IoT messaging protocol is big security risk

Popular IoT messaging protocol lacks encryption and sufficient device authentication security.

wifi iot

The insecure implementation of the MQTT (Message Queue Telemetry Transport) protocol, an Oasis standard for IoT communication, by many IoT product vendors is contributing to the high risk of IoT devices on enterprise and home networks.  Although TLS is recommended by the Cloud Security Alliance for secure communication with MQTT, most vendors appear to ignore transport security, making all communication open and available.  Further, authentication is often ignored.

MQTT defined 

MQTT is a lightweight protocol that connects a device to a server or other management system when messaging is required.  This makes it a good choice for networks where bandwidth use is tightly controlled.  However, the MQTT standard does not include encryption.  Vendors or businesses must add encryption as part of their solution.  In addition, while servers can authenticate devices, no mechanism exists in the Oasis standard to allow devices to authenticate servers.

The risk

A authentication issue, however, is the failure to implement any available device authentication.  An example of the risk was reported by Lucas Lundgren last year. Lundgren claimed he discovered around 60,000 IoT message brokers that allowed access without authentication (McAuley, 2017).  With the fast growth of IoT, we can assume that this number has significantly increased.  Lundgren demonstrated that he can quickly compromise hospital, prison, and satellite control systems because of insecure configuration of MQTT.
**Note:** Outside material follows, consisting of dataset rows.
(* ===== verification/Backend.v ===== *)
(** * The backend

    [src/backend/mod.rs], [src/backend/cache.rs], [src/backend/layers.rs] and
    [src/backend/paged_attention.rs]: the guards before a copy or a kernel
    launch, the ranges of the caches that are copied, and what is handed to the
    kernels.  The copies and the launch itself are calls of the CUDA driver. *)

From Stdlib Require Import ZArith SpecFloat Lia.
From stdpp Require Import base gmap sets strings pretty countable list.
From S2P Require Import Prelude Machine Api Candle.

(** ** Kernels *)

Definition COPY_BLOCKS_PTX : string := "kernels/copy_blocks_kernel.ptx".

Definition COPY_BLOCKS_KERNEL : string := "copy_blocks_kernel".

Definition RESHAPE_AND_CACHE_PTX : string := "kernels/reshape_and_cache_kernel.ptx".

Definition RESHAPE_AND_CACHE_KERNEL : string := "reshape_and_cache_kernel".

Definition ROTARY_EMBDEDDING_PTX : string := "kernels/rotary_embedding_kernel.ptx".

Definition ROTARY_EMBDEDDING_KERNEL : string := "rotary_embedding_kernel".

(** The suffix of a kernel for a type of element. *)
Definition dtype_spec (dtype : DType) : string :=
  match dtype with
  | U8 => "_u8"
  | U32 => "_u32"
  | I64 => "_i64"
  | BF16 => "_bf16"
  | F16 => "_f16"
  | F32 => "_f32"
  | F64 => "_f64"
  end.

Definition kernel_name (kernel_base : string) (dtype : DType) (suffix : option string) : string :=
  let spec := match suffix with
              | Some suffix => dtype_spec dtype +:+ suffix
              | None => dtype_spec dtype
              end in
  kernel_base +:+ spec.

(** [n.try_into().unwrap()], into an unsigned type of [bits] bits. *)
Definition to_width {S} (bits : Z) (n : nat) : St S nat :=
  let! _ := st_assert (Z.of_nat n <? 2 ^ bits)%Z in st_ret n.

Section Backend.
  Context `{Candle} `{HashOrder}.

Definition get_or_load_func (ptx_file kernel_base : string) (dtype : DType)
    (suffix : option string) (device : Device) : St Memory (result CudaFunction) :=
    device_get_or_load_func device (kernel_name kernel_base dtype suffix) ptx_file.

  (** [as_cuda_slice::<T>().unwrap()], or the [panic!] off the GPU. *)
Definition get_cuda_pointer (T : DType) (tensor : Tensor) : St Memory nat :=
    match t_location tensor with
    | OnCuda _ =>
        match cuda_ptr T tensor with Ok p => st_ret p | Err _ => st_panic end
    | _ => st_panic
    end.

Definition dispatch_get_cuda_pointer (tensor : Tensor) : St Memory nat :=
    get_cuda_pointer (t_dtype tensor) tensor.

  (** [return Err(APIError::new(data))] when [b] holds. *)
Definition st_reject_if {A} (b : bool) (data : string) (k : St Memory (result A))
    : St Memory (result A) :=
    if b then st_ret (Err (APIError_new data)) else k.

  (** The text of a mismatch. *)
Definition got_respectively (what a b : string) : string :=
    what +:+ ", got " +:+ a +:+ " and " +:+ b +:+ " respectively.".

  (** ** Swapping blocks *)

  (** [block_size_in_bytes] of [swap_blocks]: the size of an element times the
      first dimension of the tensor. *)
Definition swap_block_size (src : Tensor) : option nat :=
    match t_dims src with
    | [] => None
    | d :: _ => Some (size_in_bytes (t_dtype src) * d)
    end.

Definition swap_blocks (src dst : Tensor) (block_mapping : gmap nat nat) : St Memory (result unit) :=
    let! block_size_in_bytes := st_unwrap (swap_block_size src) in
    match t_location src, t_location dst with
    | OnCuda src_ordinal, OnCuda dst_ordinal =>
        if negb (src_ordinal =? dst_ordinal) then
          st_ret (Err (APIError_new
            ("Tensors must be on the same device to copy, got ordinals " +:+ pretty src_ordinal +:+
             " (src) and " +:+ pretty dst_ordinal +:+ " (dst).")))
        else
          let!? src_ptr := st_ret (cuda_ptr U8 src) in
          let!? dst_ptr := st_ret (cuda_ptr U8 dst) in
          let src_ptr := src_ptr + t_start_offset src in
          let dst_ptr := dst_ptr + t_start_offset dst in
          st_try_each (λ '(src_block_number, dst_block_number),
            dtod_copy (src_ptr + src_block_number * block_size_in_bytes)
              (dst_ptr + dst_block_number * block_size_in_bytes) block_size_in_bytes)
            (hash_iter block_mapping)
    | OnCpu, OnCuda _ =>
        let!? dst_ptr := st_ret (cuda_ptr U8 dst) in
        let dst_ptr := dst_ptr + t_start_offset dst in
        let!? src_len := st_ret (host_len src) in
        st_try_each (λ '(src_block_number, dst_block_number),
          let src_offset := src_block_number * block_size_in_bytes in
          let! _ := st_assert (src_offset + block_size_in_bytes <=? src_len) in
          htod_copy src src_offset (dst_ptr + dst_block_number * block_size_in_bytes)
            block_size_in_bytes)
          (hash_iter block_mapping)
    | OnCuda _, OnCpu => st_panic
    | _, _ =>
        st_ret (Err (APIError_new
          ("Tensors must be on either the GPU or CPU to swap,, got " +:+
           show_device (t_device src) +:+ " (src) and " +:+ show_device (t_device dst) +:+
           " (dst).")))
    end.

  (** ** Copying blocks *)

  (** The pairs handed to the kernel, flattened. *)
Definition block_mapping_vec (block_mapping : gmap nat (list nat)) : list nat :=
    concat ((λ '(src_block_number, dst_blocks),
      concat ((λ dst_block_number, [src_block_number; dst_block_number]) <$> dst_blocks))
      <$> hash_iter block_mapping).

  (** The address of the cache of a layer; [unreachable!()] off the GPU. *)
Definition layer_ptr (cache : Tensor) : St Memory (result nat) :=
    match t_location cache with
    | OnCuda _ =>
        let!? ptr := st_ret (cuda_ptr U8 cache) in st_ret (Ok (ptr + t_start_offset cache))
    | _ => st_panic
    end.

Definition copy_layer (cache_dev : Device) (caches : Tensor * Tensor)
    : St Memory (result (nat * nat)) :=
    let '(key_cache, value_cache) := caches in
    let!? _ := st_ret (t_to_device key_cache cache_dev) in
    let!? _ := st_ret (t_to_device value_cache cache_dev) in
    let!? key_ptr := layer_ptr key_cache in
    let!? value_ptr := layer_ptr value_cache in
    st_ret (Ok (key_ptr, value_ptr)).

Definition copy_blocks (key_caches value_caches : list Tensor) (block_mapping : gmap nat (list nat))
    : St Memory (result unit) :=
    let! key := st_unwrap (head key_caches) in
    let cache_dev := t_device key in
    match t_location key with
    | OnCuda _ =>
        let! value := st_unwrap (head value_caches) in
        st_reject_if (negb (same_device cache_dev (t_device value)))
          (got_respectively "`key` and `value` caches have different devices"
             (show_device cache_dev) (show_device (t_device value))) (
        st_reject_if (negb (bool_decide (t_dtype key = t_dtype value)))
          ("Key and value caches have different types, got " +:+ show_dtype (t_dtype key) +:+
           " and " +:+ show_dtype (t_dtype value) +:+ ".") (
        let! num_layers := to_width 32 (length key_caches) in
        if num_layers =? 0 then st_ret (Ok tt)
        else
          let!? ptrs := st_try_map (copy_layer cache_dev) (zip key_caches value_caches) in
          let! pairs := st_map (to_width 63) (block_mapping_vec block_mapping) in
          let! num_pairs := to_width 32 (length pairs / 2) in
          let!? first := st_ret (t_index_0 key) in
          let! numel_per_block := to_width 32 (foldr Nat.mul 1 (t_dims first)) in
          let launch_conf := mkLaunchConfig (num_layers, num_pairs, 1)
                               (Nat.min numel_per_block 1024, 1, 1) 0 in
          let!? stream := fork_default_stream cache_dev in
          let!? kernel := get_or_load_func COPY_BLOCKS_PTX COPY_BLOCKS_KERNEL (t_dtype key) None
                            cache_dev in
          launch_on_stream kernel stream launch_conf
            [ArgHost ptrs.*1; ArgHost ptrs.*2; ArgHost pairs]))
    | _ => st_panic
    end.

  (** ** Writing the cache *)

  (** The checks, the sizes, and the launch, in the order of the source; the fifth
      check can not fail after the first [let ... else]. *)
Definition reshape_and_cache (key value key_cache value_cache slot_mapping : Tensor)
    : St Memory (result unit) :=
    let dev := t_device key in
    let types what a b :=
      got_respectively (what +:+ " have different data types") (show_dtype (t_dtype a))
        (show_dtype (t_dtype b)) in
    let devices what a b :=
      got_respectively (what +:+ " have different devices") (show_device (t_device a))
        (show_device (t_device b)) in
    match t_location key with
    | OnCuda _ =>
        st_reject_if (negb (bool_decide (t_dtype slot_mapping = I64)))
          ("`slot_mapping` has " +:+ show_dtype (t_dtype slot_mapping) +:+
           " type, expected I64 type.") (
        st_reject_if (negb (bool_decide (t_dtype key = t_dtype value)))
          (types "`key` and `value`" key value) (
        st_reject_if (negb (bool_decide (t_dtype key = t_dtype key_cache)))
          (types "`key` and `key_cache`" key key_cache) (
        st_reject_if (negb (bool_decide (t_dtype key = t_dtype value_cache)))
          (types "`key` and `value_cache`" key value_cache) (
        st_reject_if (negb (match t_location key with OnCuda _ => true | _ => false end))
          ("`key` must be on a CUDA device, got " +:+ show_device dev +:+ ".") (
        st_reject_if (negb (same_device dev (t_device value)))
          (devices "`key` and `value`" key value) (
        st_reject_if (negb (same_device dev (t_device key_cache)))
          (devices "`key` and `key_cache`" key key_cache) (
        st_reject_if (negb (same_device dev (t_device value_cache)))
          (devices "`key` and `value_cache`" key value_cache) (
        let! num_tokens := st_unwrap (t_dims key !! 0) in
        let! num_heads := st_unwrap (t_dims key !! 1) in
        let! head_size := st_unwrap (t_dims key !! 2) in
        let! block_size := st_unwrap (t_dims key_cache !! 3) in
        let! x := st_unwrap (t_dims key_cache !! 4) in
        let! key_stride := st_unwrap (t_stride key !! 0) in
        let! value_stride := st_unwrap (t_stride value !! 0) in
        let!? stream := fork_default_stream dev in
        let! grid := to_width 32 num_tokens in
        let! threads := to_width 32 (num_heads * head_size) in
        let launch_conf := mkLaunchConfig (grid, 1, 1) (Nat.min 512 threads, 1, 1) 0 in
        let!? kernel := get_or_load_func RESHAPE_AND_CACHE_PTX RESHAPE_AND_CACHE_KERNEL
                          (t_dtype key) None dev in
        let! key_ptr := dispatch_get_cuda_pointer key in
        let! value_ptr := dispatch_get_cuda_pointer value in
        let! key_cache_ptr := dispatch_get_cuda_pointer key_cache in
        let! value_cache_ptr := dispatch_get_cuda_pointer value_cache in
        launch_on_stream kernel stream launch_conf
          [ArgPtr key_ptr; ArgPtr value_ptr; ArgPtr key_cache_ptr; ArgPtr value_cache_ptr;
           ArgNum key_stride; ArgNum value_stride; ArgNum num_heads; ArgNum head_size;
           ArgNum block_size; ArgNum x]))))))))
    | _ => st_panic
    end.

  (** ** Rotary embeddings *)

  (** [t.stride().get(key.stride().len() - 2).unwrap()]: a key of fewer than two
      dimensions is a panic with overflow checks and a [None] without. *)
Definition stride_at (t key : Tensor) : St Memory nat :=
    let n := length (t_stride key) in
    if n <? 2 then st_panic else st_unwrap (t_stride t !! (n - 2)).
Some vendors do provide encryption for their MQTT solutions.  Also, third-party vendors provide solutions to which any IoT device can securely attach, making IoT proliferation much safer.  The problem is that owners and managers of most businesses, especially small and home businesses, don’t ask the right questions or have the budget for third-party security.

Meeting the challenges

So who is responsible for IoT security.  Ultimately, it is we security professionals who have to perform the necessary risk assessments and make the necessary controls adjustments.  But this is not a long-term solution given the use of IoT across businesses, homes, and organizations of all sizes… including those with no security teams.  I agree with the Department of Homeland Security principles (below) in its Strategic Principles for Securing the Internet of Things that it is everyone’s responsibility to meet IoT challenges:

1.     IoT developers to factor in security when a device, sensor, service, or any component of the IoT is being designed and developed

2.     IoT manufacturers to improve security for both consumer devices and vendor managed devices

3.     Service providers, that implement services through IoT devices, to consider the security of the functions offered by those IoT devices, as well as the underlying security of the infrastructure enabling these services

4.     Industrial and business-level consumers (including the federal government and critical infrastructure owners and operators) to serve as leaders in engaging manufacturers and service providers on the security of IoT devices [in other words demand security]


It would be nice to see these principles voluntarily followed, but that is unlikely to happen unless consumers and businesses demand it.  Microsoft and Adobe, for example, were largely pushed to more secure practices by consumers and bad public relations related to breaches.  I hope it doesn’t take several highly destructive events to get IoT developers, manufacturers, service providers, and users on board with IoT security.  Even if it happens in the near future, security professionals must fill the gap with education and analysis whenever IoT is included in a project.